THE PROBLEM
Please restate word for word the line holding "(similarity : pystr -> pystr -> Z) (cfg1" and every following line through the end of the entries.

RECORDS SUPPLIED
Lemma taxonomy_canonical_nonempty cfg :
  Forall (fun v => v <> []) (dict_values (known_genres (__init__ cfg))).
Proof.
  apply (Forall_of_forallb (fun v => negb (bool_decide (v = [])))).
  - intros v Hv. by apply negb_true_iff, bool_decide_eq_false in Hv.
  - vm_compute. reflexivity.
Qed.

Section Tables.
Variable ucd : unicode_db.
Variable cfg : option GenreExtractionConfig.

(** A key that passes the rule filter has a canonical name that, once
    normalized, passes it too. *)
Lemma taxonomy_stays_clear k v :
  dict_get (known_genres (__init__ cfg)) k = Some v ->
  is_non_genre ucd (non_genre_patterns (__init__ cfg)) k = false ->
  is_non_genre ucd (non_genre_patterns (__init__ cfg))
    (_normalize_genre_name ucd v) = false.
Proof.
  intros Hk%dict_get_Some_elem Hclear.
  assert (Hall : forallb
            (fun kv =>
               is_non_genre ucd (non_genre_patterns (__init__ cfg)) (fst kv) ||
               negb (is_non_genre ucd (non_genre_patterns (__init__ cfg))
                       (_normalize_genre_name ucd (snd kv))))
            (known_genres (__init__ cfg)) = true)
    by (vm_compute; reflexivity).
  rewrite forallb_forall in Hall.
  apply list_elem_of_In, Hall in Hk. cbn beta in Hk. cbn [fst snd] in Hk.
  rewrite Hclear, orb_false_l in Hk. apply negb_true_iff in Hk. exact Hk.
Qed.

Lemma normalization_values_clear k v :
  normalizations !! k = Some v ->
  is_non_genre ucd (non_genre_patterns (__init__ cfg)) v = false.
Proof.
  intros Hk%elem_of_list_to_map_2.
  assert (Hall : forallb
            (fun kv =>
               negb (is_non_genre ucd (non_genre_patterns (__init__ cfg))
                       (snd kv)))
            normalization_table = true) by (vm_compute; reflexivity).
  rewrite forallb_forall in Hall.
  apply list_elem_of_In, Hall in Hk. cbn beta in Hk. cbn [snd] in Hk.
  apply negb_true_iff in Hk. exact Hk.
Qed.

(** The canonical names that a non-genre pattern matches once they are
    normalized are the four blocked keys. *)
Lemma matched_canonical_is_blocked g :
  g ∈ dict_values (known_genres (__init__ cfg)) ->
  is_non_genre ucd (non_genre_patterns (__init__ cfg))
    (_normalize_genre_name ucd g) = true ->
  _normalize_genre_name ucd g ∈ blocked_keys.
Proof.
  intros Hg Hm.
  assert (Hall : forallb
            (fun v =>
               negb (is_non_genre ucd (non_genre_patterns (__init__ cfg))
                       (_normalize_genre_name ucd v)) ||
               bool_decide (_normalize_genre_name ucd v ∈ blocked_keys))
            (dict_values (known_genres (__init__ cfg))) = true)
    by (vm_compute; reflexivity).
  rewrite forallb_forall in Hall.
  apply list_elem_of_In, Hall in Hg. cbn beta in Hg.
  rewrite Hm in Hg. cbn [negb orb] in Hg.
  apply bool_decide_eq_true in Hg. exact Hg.
Qed.
End Tables.

(** ** The stages *)

(** C5: the fuzzy stage takes a key of the highest score and returns the
    canonical name of that key exactly when the score reaches the threshold
    (80 by default): a score equal to the threshold is accepted, a score one
    below is rejected. *)
Theorem fuzzy_threshold_inclusive (similarity : pystr -> pystr -> Z)
  (self : GenreExtractor) (tag : pystr) :
  fuzzy_threshold default_config = 80%Z /\
  match extractOne similarity tag (dict_keys (known_genres self)) with
  | Some (k, sc) =>
      k ∈ dict_keys (known_genres self) /\
      sc = similarity tag k /\
      (forall k', k' ∈ dict_keys (known_genres self) ->
                  (similarity tag k' <= sc)%Z) /\
      is_Some (dict_get (known_genres self) k) /\
      _fuzzy_match_genre similarity self tag =
        (if bool_decide (fuzzy_threshold (config self) <= sc)%Z
         then dict_get (known_genres self) k else None) /\
      (sc = fuzzy_threshold (config self) ->
       _fuzzy_match_genre similarity self tag = dict_get (known_genres self) k) /\
      (sc = (fuzzy_threshold (config self) - 1)%Z ->
       _fuzzy_match_genre similarity self tag = None)
  | None =>
      _fuzzy_match_genre similarity self tag = None /\
      forall k', k' ∈ dict_keys (known_genres self) ->
                 (similarity tag k' < 0)%Z
  end.
Proof.
  split; [reflexivity|].
  destruct (extractOne similarity tag (dict_keys (known_genres self)))
    as [[k sc]|] eqn:Hone.
  - pose proof (extractOne_Some _ _ _ _ _ Hone) as (Hk & Hsc & _ & Hmax).
    assert (Hf : _fuzzy_match_genre similarity self tag =
                 (if bool_decide (fuzzy_threshold (config self) <= sc)%Z
                  then dict_get (known_genres self) k else None)).
    { unfold _fuzzy_match_genre. rewrite Hone. cbn [fst snd].
      destruct (Z.leb_spec (fuzzy_threshold (config self)) sc).
      - by rewrite bool_decide_true.
      - rewrite bool_decide_false; [done|lia]. }
    split_and!; try done.
    + by apply dict_get_key.
    + intros ->. rewrite Hf. rewrite bool_decide_true; [done|lia].
    + intros ->. rewrite Hf. rewrite bool_decide_false; [done|lia].
  - split.
    + unfold _fuzzy_match_genre. by rewrite Hone.
    + by apply extractOne_None.
Qed.

(** C7: the last stage normalizes every genre through the synonym table and
    keeps the first occurrence of every normalized name, in order; the tags
    rock, ROCK, rock give the single genre rock. *)
Theorem deduplicate_normalizes_first (ucd : unicode_db)
  (similarity : pystr -> pystr -> Z) (genres : list pystr) :
  _deduplicate_and_normalize ucd genres =
    first_seen (map (_normalize_genre_name ucd) genres) /\
  NoDup (_deduplicate_and_normalize ucd genres) /\
  (forall g, g ∈ _deduplicate_and_normalize ucd genres <->
             exists g0, g0 ∈ genres /\ g = _normalize_genre_name ucd g0) /\
  _normalize_genre_name ucd (py "hiphop") = py "hip-hop" /\
  _normalize_genre_name ucd (py "alternative") = py "alternative rock" /\
  extract_genres ucd similarity (__init__ None)
    (tags_of ["rock"; "ROCK"; "rock"]%string) = [py "rock"].
Proof.
  rewrite deduplicate_first_seen.
  split; [reflexivity|]. split; [apply NoDup_first_seen|]. split.
  { intros g. rewrite elem_of_first_seen, list_elem_of_fmap.
    split; intros (g0 & H1 & H2); exists g0; auto. }
  split; [vm_compute; reflexivity|]. split; vm_compute; reflexivity.
Qed.

(** C8: the rule filter drops a tag exactly when one of the patterns matches
    a prefix of it (case-insensitively); what it keeps is a subsequence of
    its input, and the order of the patterns does not matter. *)
Theorem filter_drops_matched (ucd : unicode_db) (self : GenreExtractor)
  (tags : list pystr) :
  _filter_non_genres ucd self tags =
    List.filter
      (fun t => negb (existsb (fun p => re_match ucd p t)
                        (non_genre_patterns self)))
      tags /\
  (forall t, t ∈ _filter_non_genres ucd self tags <->
             t ∈ tags /\
             ~ exists p, p ∈ non_genre_patterns self /\
                         matches_at ucd p true t) /\
  sublist (_filter_non_genres ucd self tags) tags /\
  (forall self',
      non_genre_patterns self' ≡ₚ non_genre_patterns self ->
      _filter_non_genres ucd self' tags = _filter_non_genres ucd self tags).
Proof.
  split_and!.
  - rewrite filter_non_genres_filter. apply filter_ext'.
    intros t. by rewrite is_non_genre_existsb.
  - intros t. rewrite filter_non_genres_filter.
    rewrite list_elem_of_In, filter_In, <- list_elem_of_In.
    rewrite negb_true_iff, <- not_true_iff_false, is_non_genre_spec. done.
  - rewrite filter_non_genres_filter. apply filter_sublist.
  - intros self' Hperm. rewrite !filter_non_genres_filter.
    apply filter_ext'. intros t. f_equal. by apply is_non_genre_perm.
Qed.

(** The pipeline only reads the three live fields of the configuration. *)
Lemma extract_genres_same_but_inert (ucd : unicode_db)
  (similarity : pystr -> pystr -> Z) (a b : GenreExtractor)
  (tags : list pyobj) :
  same_but_inert a b ->
  extract_genres ucd similarity a tags = extract_genres ucd similarity b tags.
Proof.
  destruct a as [ca ka gka pa nka fa], b as [cb kb gkb pb nkb fb].
  unfold same_but_inert. cbn [config known_genres genre_keywords
    non_genre_patterns non_genre_keywords genre_families].
  intros (H1 & H2 & H3 & -> & -> & -> & -> & ->).
  unfold extract_genres, _clean_tags, _filter_non_genres, resolve_all,
    _extract_genre_from_tag, _fuzzy_match_genre, length_ok,
    _is_genre_by_keywords, _is_genre_by_context.
  cbn [config known_genres genre_keywords non_genre_patterns
       non_genre_keywords genre_families].
  rewrite H1, H2, H3. reflexivity.
Qed.

(** C9: two configurations that agree on the fuzzy threshold and on the two
    length bounds give the same output, whatever their keyword threshold and
    context weight. *)
Theorem inert_config_fields (ucd : unicode_db)
  (similarity : pystr -> pystr -> Z) (cfg1 cfg2 : GenreExtractionConfig)
  (tags : list pyobj) :
  fuzzy_threshold cfg1 = fuzzy_threshold cfg2 ->
  min_tag_length cfg1 = min_tag_length cfg2 ->
  max_tag_length cfg1 = max_tag_length cfg2 ->
  extract_genres ucd similarity (__init__ (Some cfg1)) tags =
  extract_genres ucd similarity (__init__ (Some cfg2)) tags.
Proof.
  intros H1 H2 H3. apply extract_genres_same_but_inert.
  unfold same_but_inert, __init__.
  cbn [config known_genres genre_keywords non_genre_patterns
       non_genre_keywords genre_families default].
  auto 10.
Qed.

RESPONSE AREA
  (similarity : pystr -> pystr -> Z) (cfg1 cfg2 : GenreExtractionConfig)
  (tags : list pyobj) :
  fuzzy_threshold cfg1 = fuzzy_threshold cfg2 ->
  min_tag_length cfg1 = min_tag_length cfg2 ->
  max_tag_length cfg1 = max_tag_length cfg2 ->
  extract_genres ucd similarity (__init__ (Some cfg1)) tags =
  extract_genres ucd similarity (__init__ (Some cfg2)) tags.
Proof.
  intros H1 H2 H3. apply extract_genres_same_but_inert.
  unfold same_but_inert, __init__.
  cbn [config known_genres genre_keywords non_genre_patterns
       non_genre_keywords genre_families default].
  auto 10.
Qed.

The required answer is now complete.